ESA Annual Meetings Online Program

D0023 Spillover of agricultural pests into adjacent desert habitats

Monday, November 14, 2011
Exhibit Hall 3, First Floor (Reno-Sparks Convention Center)
Valeria Hochman Adler , Mitrani Department of Desert Ecology, Ben-Gurion University, Midreshet Ben-Gurion, Israel
Yael Lubin , Mitrani Department of Desert Ecology, Ben-Gurion University of the Negev, Sede Boker, Israel
Moshe Coll , Department of Entomology, Hebrew University of Jerusalem, Rehovot, Israel
The high productivity of arable fields within the season increases the density of insect pest populations and may result in an export of organisms to the surrounding landscape. Spillover from crops is likely to affect the dynamics of food webs in natural habitat patches. In desert agroecosystems cropland and arid natural habitats contrast strongly in productivity.
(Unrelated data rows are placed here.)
(* ===== verification/PyStr.v ===== *)
(** Python's [str] as the source uses it: comparison and [sorted], prefixes,
    [split] and [join] on one character, decimal integers. *)
From S2P Require Import Prelude Crypto.

(** * Order *)

(** [a <= b] on strings: lexicographic by code point. *)
Fixpoint str_leb (a b : pystr) : bool :=
  match a, b with
  | x :: a, y :: b => if x <? y then true else if x =? y then str_leb a b else false
  | _ :: _, [] => false
  | [], _ => true
  end.
Definition str_le (a b : pystr) : Prop := str_leb a b = true.

#[export] Instance str_le_dec : RelDecision str_le.
Proof. intros a b. unfold str_le. apply _. Defined.

Ltac zcmp :=
  repeat match goal with
  | |- context [?x <? ?y] => destruct (Z.ltb_spec x y)
  | H : context [?x <? ?y] |- _ => destruct (Z.ltb_spec x y)
  | |- context [?x =? ?y] => destruct (Z.eqb_spec x y)
  | H : context [?x =? ?y] |- _ => destruct (Z.eqb_spec x y)
  end; subst; try lia; try done.

#[export] Instance str_le_refl : Reflexive str_le.
Proof. intros a. unfold str_le. induction a as [|x a IH]; simpl; [done|]. zcmp. Qed.

#[export] Instance str_le_trans : Transitive str_le.
Proof.
  unfold str_le. intros a. induction a as [|x a IH]; intros [|y b] [|z c]; simpl; try done.
  intros. zcmp. eauto.
Qed.

#[export] Instance str_le_antisymm : AntiSymm (=) str_le.
Proof.
  unfold str_le. intros a. induction a as [|x a IH]; intros [|y b]; simpl; try done.
  intros. zcmp. f_equal. by apply IH.
Qed.

#[export] Instance str_le_total : Total str_le.
Proof.
  unfold str_le. intros a. induction a as [|x a IH]; intros [|y b]; simpl; [by left..|by right|].
  destruct (IH b); zcmp; auto.
Qed.

(** [sorted] of a collection of strings. *)
Definition sorted (l : list pystr) : list pystr := merge_sort str_le l.

Lemma sorted_permutation l : sorted l ≡ₚ l.
Proof. apply merge_sort_Permutation. Qed.

Lemma sorted_StronglySorted l : StronglySorted str_le (sorted l).
Proof. apply StronglySorted_merge_sort; apply _. Qed.

Lemma sorted_unique l k : l ≡ₚ k -> sorted l = sorted k.
Proof.
  intros Hp. apply (StronglySorted_unique str_le); [apply sorted_StronglySorted..|].
  by rewrite !sorted_permutation.
Qed.

(** * Prefixes and suffixes *)

Fixpoint startswith (p s : pystr) : bool :=
  match p, s with
  | [], _ => true
  | x :: p, y :: s => (x =? y) && startswith p s
  | _ :: _, [] => false
  end.

Lemma startswith_spec p s : startswith p s = true <-> exists t, s = p ++ t.
Proof.
  revert s; induction p as [|x p IH]; intros s; simpl; [naive_solver|].
  destruct s as [|y s]; [naive_solver|].
  rewrite andb_true_iff, Z.eqb_eq, IH. naive_solver.
Qed.

Lemma startswith_app p s : startswith p (p ++ s) = true.
Proof. apply startswith_spec. eauto. Qed.

Definition endswith (p s : pystr) : bool := startswith (rev p) (rev s).

Lemma endswith_app s p : endswith p (s ++ p) = true.
Proof. unfold endswith. rewrite rev_app_distr. apply startswith_app. Qed.

(** [needle in haystack] *)
Fixpoint contains (needle hay : pystr) : bool :=
  startswith needle hay ||
  match hay with [] => false | _ :: hay => contains needle hay end.

(** * [split] and [join] on one character *)

Fixpoint split (c : Z) (s : pystr) : list pystr :=
  match s with
  | [] => [[]]
  | x :: s =>
      if x =? c then [] :: split c s
      else match split c s with
           | w :: ws => (x :: w) :: ws
           | [] => [[x]]
           end
  end.

Fixpoint join (c : pystr) (l : list pystr) : pystr :=
  match l with
  | [] => []
  | [w] => w
  | w :: ws => w ++ c ++ join c ws
  end.

Lemma split_free c w : c ∉ w -> split c w = [w].
Proof.
  induction w as [|x w IH]; [done|]. rewrite not_elem_of_cons. intros [Hx Hw]. simpl.
  destruct (Z.eqb_spec x c); [congruence|]. by rewrite IH.
Qed.

Lemma split_app c w s : c ∉ w -> split c (w ++ c :: s) = w :: split c s.
Proof.
  induction w as [|x w IH]; simpl.
  - by rewrite Z.eqb_refl.
  - rewrite not_elem_of_cons. intros [Hx Hw]. destruct (Z.eqb_spec x c); [congruence|].
    by rewrite IH.
Qed.

Lemma split_join c l : l <> [] -> Forall (fun w => c ∉ w) l -> split c (join [c] l) = l.
Proof.
  intros Hl Hf. induction Hf as [|w l Hw Hf IH]; [done|]. simpl.
  destruct l as [|w' l]; [by apply split_free|].
  change (w ++ c :: join [c] (w' :: l)) with (w ++ c :: join [c] (w' :: l)).
  rewrite split_app by done. f_equal. by apply IH.
Qed.

Lemma join_split c s : join [c] (split c s) = s.
Proof.
  induction s as [|x s IH]; [done|]. cbn [split]. destruct (Z.eqb_spec x c) as [->|Hx].
  - destruct (split c s) as [|w ws] eqn:E; [by destruct s; cbn in E; repeat case_match|].
    cbn [join app]. by f_equal.
  - destruct (split c s) as [|w ws]; [cbn in IH; by subst s|].
    destruct ws; cbn [join app] in *; congruence.
Qed.

Lemma split_free_parts c s : Forall (fun w => c ∉ w) (split c s).
Proof.
  induction s as [|x s IH]; cbn [split]; [repeat constructor; apply not_elem_of_nil|].
  destruct (Z.eqb_spec x c) as [->|Hx]; [constructor; [apply not_elem_of_nil|done]|].
  destruct IH as [|w ws Hw Hws]; constructor; try done.
  - apply not_elem_of_cons. split; [congruence|apply not_elem_of_nil].
  - apply not_elem_of_cons. split; [congruence|done].
Qed.

Lemma join_snoc c l w : join [c] (l ++ [w]) = match l with [] => w | _ => join [c] l ++ c :: w end.
Proof.
  induction l as [|v l IH]; [done|]. cbn [app]. destruct l as [|v' l]; [done|].
  change (join [c] (v :: (v' :: l) ++ [w])) with (v ++ [c] ++ join [c] ((v' :: l) ++ [w])). rewrite IH.
  change (join [c] (v :: v' :: l)) with (v ++ [c] ++ join [c] (v' :: l)). by rewrite <- !app_assoc.
Qed.

(** * Decimal integers *)

Definition is_digit (c : Z) : bool := (48 <=? c) && (c <=? 57).

Fixpoint digits_fuel (fuel : nat) (n : Z) : pystr :=
  match fuel with
  | O => []
  | S fuel => if n <? 10 then [48 + n] else digits_fuel fuel (n / 10) ++ [48 + n mod 10]
  end.

(** The decimal digits of a nonnegative integer; one more than the number of
    its bits bounds the number of divisions. *)
Definition digits (n : Z) : pystr := digits_fuel (S (Z.to_nat (Z.log2 n))) n.

(** [str(n)] *)
Definition str_of_int (z : Z) : pystr := if z <? 0 then 45 :: digits (- z) else digits z.

(** [int(s)] for a nonempty string of ASCII digits. *)
Definition digits_value (s : pystr) : Z := fold_left (fun a c => 10 * a + (c - 48)) s 0.
Definition int_of_digits (s : pystr) : option Z :=
  if bool_decide (s <> []) && forallb is_digit s then Some (digits_value s) else None.

Lemma log2_div10 n : 10 <= n -> Z.log2 (n / 10) < Z.log2 n.
Proof.
  intros Hn. apply Z.log2_lt_pow2; [apply Z.div_str_pos; lia|].
  apply Z.div_lt_upper_bound; [lia|].
  pose proof (Z.log2_spec n ltac:(lia)) as [_ Hl]. rewrite Z.pow_succ_r in Hl by apply Z.log2_nonneg.
  pose proof (Z.pow_pos_nonneg 2 (Z.log2 n) ltac:(lia) (Z.log2_nonneg n)). lia.
Qed.

Lemma digits_fuel_indep f : forall g n, 0 <= n -> Z.log2 n < Z.of_nat f -> Z.log2 n < Z.of_nat g ->
  digits_fuel f n = digits_fuel g n.
Proof.
  induction f as [|f IH]; intros g n Hn Hf Hg; [pose proof (Z.log2_nonneg n); lia|].
  destruct g as [|g]; [pose proof (Z.log2_nonneg n); lia|]. simpl.
  destruct (Z.ltb_spec n 10); [done|]. f_equal. pose proof (log2_div10 n ltac:(lia)).
  apply IH; [apply Z.div_pos; lia|lia..].
Qed.

Lemma digits_unfold n : 0 <= n ->
  digits n = if n <? 10 then [48 + n] else digits (n / 10) ++ [48 + n mod 10].
Proof.
  intros Hn. unfold digits at 1. simpl. destruct (Z.ltb_spec n 10); [done|]. f_equal.
  pose proof (log2_div10 n ltac:(lia)). pose proof (Z.log2_nonneg (n / 10)).
  apply digits_fuel_indep; [apply Z.div_pos|..]; lia.
Qed.

(** Induction along the divisions by ten. *)
Lemma digits_ind (P : Z -> Prop) :
  (forall n, 0 <= n < 10 -> P n) -> (forall n, 10 <= n -> P (n / 10) -> P n) ->
  forall n, 0 <= n -> P n.
Proof.
  intros H0 H1 n Hn. revert Hn. pattern n. apply (well_founded_induction (Zwf_well_founded 0)).
  clear n. intros n IH Hn. destruct (Z.ltb_spec n 10); [apply H0; lia|].
  apply H1; [lia|]. apply IH; [|apply Z.div_pos; lia].
  split; [lia|]. apply Z.div_lt_upper_bound; lia.
Qed.

Lemma digits_digits n : 0 <= n -> Forall (fun c => is_digit c = true) (digits n).
Proof.
  revert n. apply digits_ind; intros n Hn; rewrite (digits_unfold n) by lia; zcmp.
  - repeat constructor. unfold is_digit. apply andb_true_iff. split; apply Z.leb_le; lia.
  - intros IH. apply Forall_app. split; [done|]. repeat constructor. unfold is_digit.
    pose proof (Z.mod_pos_bound n 10 ltac:(lia)). apply andb_true_iff. split; apply Z.leb_le; lia.
Qed.

Lemma digits_nonempty n : 0 <= n -> digits n <> [].
Proof. intros Hn. rewrite (digits_unfold n) by done. zcmp. by destruct (digits (n / 10)). Qed.

Lemma digits_value_app s c : digits_value (s ++ [c]) = 10 * digits_value s + (c - 48).
Proof. unfold digits_value. by rewrite fold_left_app. Qed.

Lemma digits_value_digits n : 0 <= n -> digits_value (digits n) = n.
Proof.
  revert n. apply digits_ind; intros n Hn; rewrite (digits_unfold n) by lia; zcmp.
  - unfold digits_value. simpl. lia.
  - intros IH. rewrite digits_value_app, IH. pose proof (Z.div_mod n 10 ltac:(lia)). lia.
Qed.

Lemma length_digits n k : 0 <= n -> n < 10 ^ Z.of_nat k -> (1 <= k)%nat -> (length (digits n) <= k)%nat.
Proof.
  intros Hn. revert k. revert n Hn. apply (digits_ind (fun n => forall k, _ -> _ -> (length (digits n) <= k)%nat)).
  - intros n Hn k _ Hk. rewrite (digits_unfold n) by lia. zcmp.
  - intros n Hn IH k Hk Hk1. rewrite (digits_unfold n) by lia. zcmp. rewrite length_app. simpl.
    destruct k as [|[|k]]; [lia|simpl in Hk; lia|].
    enough (length (digits (n / 10)) <= S k)%nat by lia. apply IH; [|lia].
    apply Z.div_lt_upper_bound; [lia|]. by rewrite Nat2Z.inj_succ, Z.pow_succ_r in Hk by lia.
Qed.

(** Only zero is written with a leading ["0"]. *)
Lemma digits_head n : 0 < n -> exists c s, digits n = c :: s /\ 49 <= c <= 57.
Proof.
  intros Hn. assert (0 <= n) as Hn' by lia. revert n Hn' Hn.
  apply (digits_ind (fun n => 0 < n -> exists c s, digits n = c :: s /\ 49 <= c <= 57));
    intros n Hn; [intros Hp|intros IH Hp]; rewrite (digits_unfold n) by lia; zcmp.
  - exists (48 + n), []. split; [done|lia].
  - destruct IH as (c & s & -> & Hc); [apply Z.div_str_pos; lia|].
    by exists c, (s ++ [48 + n mod 10]).
Qed.

Lemma str_of_int_nonneg n : 0 <= n -> str_of_int n = digits n.
Proof. intros Hn. unfold str_of_int. zcmp. Qed.

Lemma int_of_digits_str n : 0 <= n -> int_of_digits (str_of_int n) = Some n.
Proof.
  intros Hn. rewrite str_of_int_nonneg by done. unfold int_of_digits.
  rewrite bool_decide_eq_true_2 by by apply digits_nonempty.
  assert (forallb is_digit (digits n) = true) as ->.
  { apply forallb_forall. intros c Hc. pose proof (digits_digits n Hn) as Hd.
    rewrite List.Forall_forall in Hd. auto. }
  simpl. by rewrite digits_value_digits.
Qed.

Lemma str_of_int_inj a b : 0 <= a -> 0 <= b -> str_of_int a = str_of_int b -> a = b.
Proof.
  intros Ha Hb E. apply (f_equal int_of_digits) in E. rewrite !int_of_digits_str in E by done.
  congruence.
Qed.

Lemma digits_value_bounds s acc : Forall (fun c => is_digit c = true) s -> 0 <= acc ->
  0 <= fold_left (fun a c => 10 * a + (c - 48)) s acc.
Proof.
  intros Hs. revert acc. induction Hs as [|c s Hc _ IH]; intros acc Ha; simpl; [done|].
  apply IH. unfold is_digit in Hc. bool_norm. lia.
Qed.

(** A decimal without a leading zero is the one [str] prints: the canonicity
    test [str(int(s)) == s] of the source. *)
Lemma str_of_int_of_digits s n : int_of_digits s = Some n ->
  str_of_int n = s <-> (s = [48] \/ exists c t, s = c :: t /\ c <> 48).
Proof.
  unfold int_of_digits. destruct (bool_decide_reflect (s <> [])) as [Hs|]; [|done]. simpl.
  destruct (forallb is_digit s) eqn:Hd; [|done]. intros [= <-].
  assert (Forall (fun c => is_digit c = true) s) as Hf.
  { apply List.Forall_forall. intros c Hc. by eapply forallb_forall in Hd. }
  clear Hd. assert (0 <= digits_value s) as Hpos by (apply digits_value_bounds; [done|lia]).
  rewrite str_of_int_nonneg by done. split.
  - intros E. destruct (decide (digits_value s = 0)) as [E0|].
    + left. by rewrite <- E, E0.
    + right. destruct (digits_head (digits_value s)) as (c & t & E' & Hc); [lia|].
      exists c, t. split; [congruence|lia].
  - intros [->|(c & t & -> & Hc)]; [done|]. clear Hs Hpos.
    inversion Hf as [|?? Hc0 Ht]; subst. clear Hf.
    induction t as [|d t IH] using rev_ind.
    + unfold digits_value. simpl. unfold is_digit in Hc0. bool_norm.
      rewrite digits_unfold by lia. zcmp. f_equal. lia.
    + apply Forall_app in Ht as [Ht Hd]. inversion Hd as [|?? Hd' _]; subst. clear Hd.
      specialize (IH Ht). change (c :: t ++ [d]) with ((c :: t) ++ [d]). rewrite digits_value_app.
      assert (1 <= digits_value (c :: t)) as Hge.
      { destruct (decide (digits_value (c :: t) <= 0)) as [Hle|]; [|lia].
        assert (0 <= digits_value (c :: t)) by (apply digits_value_bounds; [by constructor|lia]).
        assert (digits_value (c :: t) = 0) as E0 by lia. rewrite E0 in IH. by injection IH. }
      unfold is_digit in Hd'. bool_norm.
      rewrite digits_unfold by lia. zcmp.
      replace ((10 * digits_value (c :: t) + (d - 48)) / 10) with (digits_value (c :: t)).
      2: { apply (Z.div_unique_pos _ 10 _ (d - 48)); lia. }
      replace ((10 * digits_value (c :: t) + (d - 48)) mod 10) with (d - 48).
      2: { apply (Z.mod_unique_pos _ 10 (digits_value (c :: t))); lia. }
      rewrite IH. do 2 f_equal. lia.
Qed.

(** Texts without a separator are recovered from their concatenation. *)
Lemma sep_inj (c : Z) a b x y : c ∉ a -> c ∉ b -> a ++ c :: x = b ++ c :: y -> a = b /\ x = y.
Proof.
  revert b. induction a as [|h a IH]; intros [|k b] Ha Hb E; cbn [app] in E.
  - split; [done|congruence].
  - exfalso. apply Hb. rewrite elem_of_cons. left. congruence.
  - exfalso. apply Ha. rewrite elem_of_cons. left. congruence.
  - apply not_elem_of_cons in Ha as [_ Ha], Hb as [_ Hb].
    assert (h = k) as -> by congruence. assert (a ++ c :: x = b ++ c :: y) as E' by congruence.
    destruct (IH b Ha Hb E') as [-> ->]. done.
Qed.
In this study, we investigated the spillover of prey species from intensively farmed agricultural “islands” in the hyper-arid Arava Valley, Israel. In this area a mandatory crop-free period is imposed from mid¬ June to mid¬ August for reasons of sanitation. Our working hypothesis is that agriculture herbivores will move from agricultural areas into adjacent desert habitats. We investigated the movement of pests from agricultural fields into surrounding non-crop habitat as a function of time in the season and distance from the crop. We monitored the movement of two agricultural pests, Bemisia tabaci and Frankliniella occidentalis, using sticky traps in three different habitat types over four phenological seasons of the crops at increasing distances from agricultural fields. Both species arrived at traps placed in the desert up to 300 m from crops, and also in nearby villages. During the sanitation period, the pest abundance was higher in villages than in desert habitats, however both pest species could be found in desert habitats. Thus, pest spillover may be subsidizing some desert predators or scavengers and could subsequently affect the desert food web.